With the new Grbl version (1.1d) I took the challenge to create a jog box. For the communication I used the solution described here: LCD_on_GRBL For hardware I selected the Sparkfun Joystick Shield so I had very little soldering to do.
For test I used another UNO, the previous Protoneer stepper shield and a stepper motor recovered from an old printer.
The repeat “button” is triggered with an interrupt every 50ms and the jog instruction is 0.3mm at F360.
The X and Y are controlled with the Joystick and can move simultaneously.
Yes, it is the 4066N as described in the LCD example. (link above)
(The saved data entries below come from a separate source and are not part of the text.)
Lemma reference_Mutated t c a c' :
  reference t c = Ok (Mutated a c') ↔ ∃ i, edit_at t c i a c'.
Proof.
  unfold reference. rewrite result_bind_Ok. split.
  - intros (scs & Hscs & H). destruct scs as [| | | | |elems extra|]; try done.
    apply get_prop_container_child in Hscs; [|done].
    apply result_bind_Ok in H as ([[i job]|] & Hfind & H); [|done].
    apply result_bind_Ok in H as (r & Hr & [= <- <-]).
    apply edit_job_Ok in Hr as (g & Hg & Hc & ->).
    exists i. econstructor; [done..|]. by rewrite (replace_job_path c elems extra).
  - intros [i [elems extra job g Hscs Hfind Hg Hc -> ->]].
    exists (VArray elems extra). split; [by apply child_get_prop|].
    rewrite Hfind. cbn [result_bind].
    rewrite (proj2 (edit_job_Ok t job _) (ex_intro _ g (conj Hg (conj Hc eq_refl)))).
    cbn [result_bind]. by rewrite (replace_job_path c elems extra).
Qed.

(** *** The address list *)

Lemma targets_after_array t t0 :
  ∃ tl tx, (targets_after t t0).2 = VArray tl tx ∧ VString t ∈ tl.
Proof.
  destruct t0; simpl; try (eexists _, _; split; [done|]; by left).
  case_bool_decide; simpl; eexists _, _; (split; [done|]); [done|].
  apply elem_of_app. right. by left.
Qed.

Lemma targets_after_settled t t0 :
  targets_after t (targets_after t t0).2 = (false, (targets_after t t0).2).
Proof.
  destruct (targets_after_array t t0) as (tl & tx & -> & Hin). simpl.
  by rewrite bool_decide_eq_true_2.
Qed.

Lemma targets_after_present t tl tx :
  VString t ∈ tl → targets_after t (VArray tl tx) = (false, VArray tl tx).
Proof. intros Hin. simpl. by rewrite bool_decide_eq_true_2. Qed.

Lemma targets_after_absent t tl tx :
  VString t ∉ tl → targets_after t (VArray tl tx) = (true, VArray (tl ++ [VString t]) tx).
Proof. intros Hin. simpl. by rewrite bool_decide_eq_false_2. Qed.

(** *** The group list *)

Lemma no_groups_with_prop st k x :
  k ≠ "length" → no_groups (with_prop st k x) = no_groups st.
Proof.
  intros Hk. unfold no_groups. by rewrite truthy_with_prop, get_prop_with_prop_ne.
Qed.

Lemma no_groups_groups_after st : no_groups (groups_after st) = false.
Proof. unfold groups_after. by destruct (no_groups st) eqn:Hn. Qed.

Lemma groups_after_fixed st : no_groups st = false → groups_after st = st.
Proof. unfold groups_after. by intros ->. Qed.

Lemma no_groups_false_child job :
  no_groups (default VUndefined (child job "static_configs")) = false →
  child job "static_configs" = Some (groups_of job).
Proof.
  unfold groups_of. intros Hn. rewrite groups_after_fixed by done.
  by destruct (child job "static_configs").
Qed.

(** *** Where the pieces are *)

Lemma found_job_child_path c i elems extra job :
  child c "scrape_configs" = Some (VArray elems extra) →
  findM is_job elems = Ok (Some (i, job)) →
  child_path c (job_path i) = Some job.
Proof.
  intros Hscs Hfind. unfold job_path. simpl. rewrite Hscs. simpl.
  rewrite decide_False by apply pretty_nat_not_length.
  rewrite array_index_pretty. by rewrite (findM_Some_lookup _ _ _ _ Hfind).
Qed.

Section new_job.
Context (t : string) (job g : value).
Context (Hjob : is_job job = Ok true).
Context (Hg : child (groups_of job) "0" = Some g).
Context (Hc : container g = true).

Lemma new_job_groups :
  child (new_job t job g) "static_configs" =
  Some (with_prop (groups_of job) "0" (with_prop g "targets" (new_targets t g))).
Proof.
  apply child_with_prop_settable, container_settable; [by apply is_job_container|done..].
Qed.

Lemma new_job_group :
  child_path (new_job t job g) ["static_configs"; "0"] =
  Some (with_prop g "targets" (new_targets t g)).
Proof.
  simpl. rewrite new_job_groups. simpl.
  rewrite child_with_prop_eq by (by rewrite Hg). done.
Qed.

Lemma new_job_targets :
  child_path (new_job t job g) ["static_configs"; "0"; "targets"] =
  Some (new_targets t g).
Proof.
  change ["static_configs"; "0"; "targets"] with (["static_configs"; "0"] ++ ["targets"]).
  rewrite child_path_app, new_job_group. simpl.
  rewrite child_with_prop_settable by (by apply container_settable). done.
Qed.

Lemma new_job_is_job : is_job (new_job t job g) = Ok true.
Proof.
  unfold new_job. by rewrite is_job_with_prop.
Qed.

(** The edited job is a fixed point of the edit. *)
Lemma new_job_groups_of :
  groups_of (new_job t job g) =
  with_prop (groups_of job) "0" (with_prop g "targets" (new_targets t g)).
Proof.
  unfold groups_of at 1. rewrite new_job_groups. simpl.
  apply groups_after_fixed. rewrite no_groups_with_prop by done.
  apply no_groups_groups_after.
Qed.

Lemma new_targets_settled :
  targets_after t (default VUndefined (child (with_prop g "targets" (new_targets t g)) "targets"))
  = (false, new_targets t g).
Proof.
  rewrite child_with_prop_settable by (by apply container_settable). simpl.
  apply targets_after_settled.
Qed.

Lemma new_targets_fixed :
  new_targets t (with_prop g "targets" (new_targets t g)) = new_targets t g.
Proof. unfold new_targets at 1. by rewrite new_targets_settled. Qed.

Lemma new_job_fixed :
  new_job t (new_job t job g) (with_prop g "targets" (new_targets t g)) = new_job t job g.
Proof.
  unfold new_job at 1. rewrite new_job_groups_of, new_targets_fixed.
  rewrite (with_prop_id (with_prop g _ _) "targets") by
    (by apply child_with_prop_settable, container_settable).
  rewrite (with_prop_id (with_prop (groups_of job) _ _) "0") by
    (apply child_with_prop_eq; by rewrite Hg).
  apply with_prop_id, new_job_groups.
Qed.

End new_job.

(** ** Lemmas: properties of a successful edit *)

Lemma targets_path_split i :
  targets_path i = job_path i ++ ["static_configs"; "0"; "targets"].
Proof. done. Qed.

Lemma group_path_split i : group_path i = job_path i ++ ["static_configs"; "0"].
Proof. done. Qed.

Lemma targets_of_Some c i tl :
  targets_of c i = Some tl ↔ ∃ tx, get_path c (targets_path i) = VArray tl tx.
Proof.
  unfold targets_of. destruct (get_path _ _); split; try done; try (by intros [? [=]]).
  - intros [= ->]. eauto.
  - by intros [? [= -> _]].
Qed.

Section edited.
Context (t : string) (c : value) (i : nat).
Context (elems : list value) (extra : list (string * value)) (job g : value).
Context (Hscs : child c "scrape_configs" = Some (VArray elems extra)).
Context (Hfind : findM is_job elems = Ok (Some (i, job))).
Context (Hg : child (groups_of job) "0" = Some g).
Context (Hc : container g = true).

Local Abbreviation c' := (replace_path c (job_path i) (new_job t job g)).
Local Abbreviation t0 := (default VUndefined (child g "targets")).

Lemma edited_is_job : is_job job = Ok true.
Proof. eapply findM_Some_holds, Hfind. Qed.

Lemma edited_job_path : child_path c (job_path i) = Some job.
Proof. by apply (found_job_child_path c i elems extra). Qed.

Lemma edited_job : child_path c' (job_path i) = Some (new_job t job g).
Proof. eapply child_path_replace_path, child_path_reachable, edited_job_path. Qed.

Lemma edited_group :
  child_path c' (group_path i) = Some (with_prop g "targets" (new_targets t g)).
Proof.
  rewrite group_path_split, child_path_app, edited_job. cbn [mbind option_bind].
  apply new_job_group; [apply edited_is_job|done].
Qed.

Lemma edited_groups :
  child_path c' (groups_path i) =
  Some (with_prop (groups_of job) "0" (with_prop g "targets" (new_targets t g))).
Proof.
  unfold groups_path. rewrite child_path_app, edited_job. cbn [mbind option_bind].
  simpl. rewrite new_job_groups by apply edited_is_job. done.
Qed.

(** After the edit, the address list of the job's first group is
    [targets_after] of the list the edit started from. *)
Lemma edited_targets : get_path c' (targets_path i) = (targets_after t t0).2.
Proof.
  apply child_path_get_path.
  rewrite targets_path_split, child_path_app, edited_job. cbn [mbind option_bind].
  apply new_job_targets; [apply edited_is_job|done..].
Qed.

Lemma edited_old_groups :
  get_path c (groups_path i) = default VUndefined (child job "static_configs").
Proof.
  unfold groups_path. rewrite get_path_app, (child_path_get_path _ _ _ edited_job_path).
  simpl. by rewrite get_prop_container by (done || apply is_job_container, edited_is_job).
Qed.

(** The edit replaces the job's group list, and nothing else. *)
Lemma edited_groups_path :
  c' = replace_path c (groups_path i)
         (with_prop (groups_of job) "0" (with_prop g "targets" (new_targets t g))).
Proof. unfold groups_path. by rewrite replace_path_app, edited_job_path. Qed.

(** A job without groups starts from the empty list of the fresh
    group. *)
Lemma edited_no_groups :
  no_groups (get_path c (groups_path i)) = true → t0 = VArray [] [].
Proof.
  rewrite edited_old_groups. intros Hng. revert Hg.
  unfold groups_of, groups_after. rewrite Hng. by intros [= <-].
Qed.

Section had_groups.
Context (Hng : no_groups (get_path c (groups_path i)) = false).

Lemma edited_groups_child : child job "static_configs" = Some (groups_of job).
Proof. apply no_groups_false_child. by rewrite <- edited_old_groups. Qed.

Lemma edited_group_path : child_path c (group_path i) = Some g.
Proof.
  rewrite group_path_split, child_path_app, edited_job_path. simpl.
  rewrite edited_groups_child. simpl. by rewrite Hg.
Qed.

(** A job with groups starts from the list in the document. *)
Lemma edited_old_targets : get_path c (targets_path i) = t0.
Proof.
  unfold targets_path. rewrite get_path_app, (child_path_get_path _ _ _ edited_group_path).
  simpl. by rewrite get_prop_container.
Qed.

(** When the job had groups, the edit replaces the address list of its
    first group, and nothing else. *)
Lemma edited_targets_path : c' = replace_path c (targets_path i) (new_targets t g).
Proof.
  rewrite targets_path_split, replace_path_app, edited_job_path. simpl.
  rewrite edited_groups_child. simpl. by rewrite Hg.
Qed.

End had_groups.

(** A second edit finds everything in place. *)
Lemma edited_idempotent : edit_at t c' i false c'.
Proof.
  apply (EditAt t _ i false _ (<[i := new_job t job g]> elems) extra (new_job t job g)
           (with_prop g "targets" (new_targets t g))).
  - rewrite (replace_job_path c elems extra) by done.
    rewrite child_with_prop_eq by (by rewrite Hscs). by rewrite with_prop_array_elem.
  - apply findM_insert with job; [done|]. apply new_job_is_job, edited_is_job.
  - rewrite new_job_groups_of by apply edited_is_job.
    apply child_with_prop_eq. by rewrite Hg.
  - by rewrite container_with_prop.
  - by rewrite new_targets_settled.
  - rewrite new_job_fixed by (done || apply edited_is_job).
    by rewrite replace_path_replace_path.
Qed.

End edited.

Lemma edit_at_job_index t c i a c' : edit_at t c i a c' → job_index c = Some i.
Proof.
  intros [elems extra job g Hscs Hfind _ _ _ _]. unfold job_index.
  by rewrite (child_get_prop _ _ _ Hscs), Hfind.
Qed.

Lemma edit_at_idempotent t c i a c' : edit_at t c i a c' → edit_at t c' i false c'.
Proof.
  intros [elems extra job g Hscs Hfind Hg Hc -> ->]. by eapply edited_idempotent.
Qed.

(** Off the path of the job's group list nothing changes; when the job
    had groups, nothing changes off the path of the address list. *)
Lemma edit_at_frame t c i a c' p :
  edit_at t c i a c' →
  diverge p (if no_groups (get_path c (groups_path i)) then groups_path i
             else targets_path i) →
  get_path c' p = get_path c p.
Proof.
  intros [elems extra job g Hscs Hfind Hg Hc -> ->].
  destruct (no_groups _) eqn:Hng; intros Hd.
  - rewrite (edited_groups_path t c i elems extra job g) by done.
    by apply get_path_replace_path_diverge.
  - rewrite (edited_targets_path t c i elems extra job g) by done.
    by apply get_path_replace_path_diverge.
Qed.

(** The address list before and after, and whether the address was
    added. *)
Lemma edit_at_targets_after t c i a c' :
  edit_at t c i a c' →
  ∃ t0, (if no_groups (get_path c (groups_path i)) then t0 = VArray [] []
         else t0 = get_path c (targets_path i)) ∧
    a = (targets_after t t0).1 ∧
    get_path c' (targets_path i) = (targets_after t t0).2.
Proof.
  intros [elems extra job g Hscs Hfind Hg Hc -> ->].
  exists (default VUndefined (child g "targets")). split_and!; [|done|].
  - destruct (no_groups _) eqn:Hng.
    + by eapply edited_no_groups.
    + symmetry. by eapply edited_old_targets.
  - by eapply edited_targets.
Qed.

(** ** Lemmas: loaded documents *)

Lemma loaded_fresh_static_configs : loaded fresh_static_configs = true.
Proof. done. Qed.

Lemma loaded_default_child v k :
  loaded v = true → container v = true →
  default VUndefined (child v k) = VUndefined ∨ loaded (default VUndefined (child v k)) = true.
Proof.
  intros Hl Hc. destruct (child v k) as [x|] eqn:Hx; [right|by left].
  by apply (loaded_child v k).
Qed.

Lemma loaded_targets_after t t0 :
  t0 = VUndefined ∨ loaded t0 = true → loaded (targets_after t t0).2 = true.
Proof.
  intros [->|Hl]; [done|]. destruct t0; try done. simpl.
  case_bool_decide; [done|]. apply loaded_array in Hl as [Hall ->].
  apply loaded_array. split; [|done]. apply Forall_app. split; [done|].
  by repeat constructor.
Qed.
At an interrupt it looks if a button is pressed or analog value is above a desired limit. Then I switch on the Tx line, wait 1ms, send serial out, wait another 1ms and give the line back to the USB. So for every 50ms only 5 are connected to the jog box. (Sending the jog command takes just over 2ms)
The button left of the Z jog buttons is a Feed-Hold and on the right Start-Resume.
With the new Jog commands the distance travelled matches the time so it stops almost immediately when button is released.
The code at the link doesn’t have any jogging instructions in it, does it? Did you modify that code to add it or write something from scratch? You don’t mention any jog cancel (0x85) commands, are they not necessary?
The article shows the technical implementation not the jog functions. I wrote my own sketch to do this. Disadvantage of this hacking into the communication between PC and Machine is that the PC does not know where the machine is and unable to use the soft limits properly.
Shortly after this project I decided that I needed to spend more time on my Airplanes and less on what became a rewarding but time consuming 2nd hobby. I swapped GRBL for EstlCAM which comes with a game controller support. So far very pleased with this change.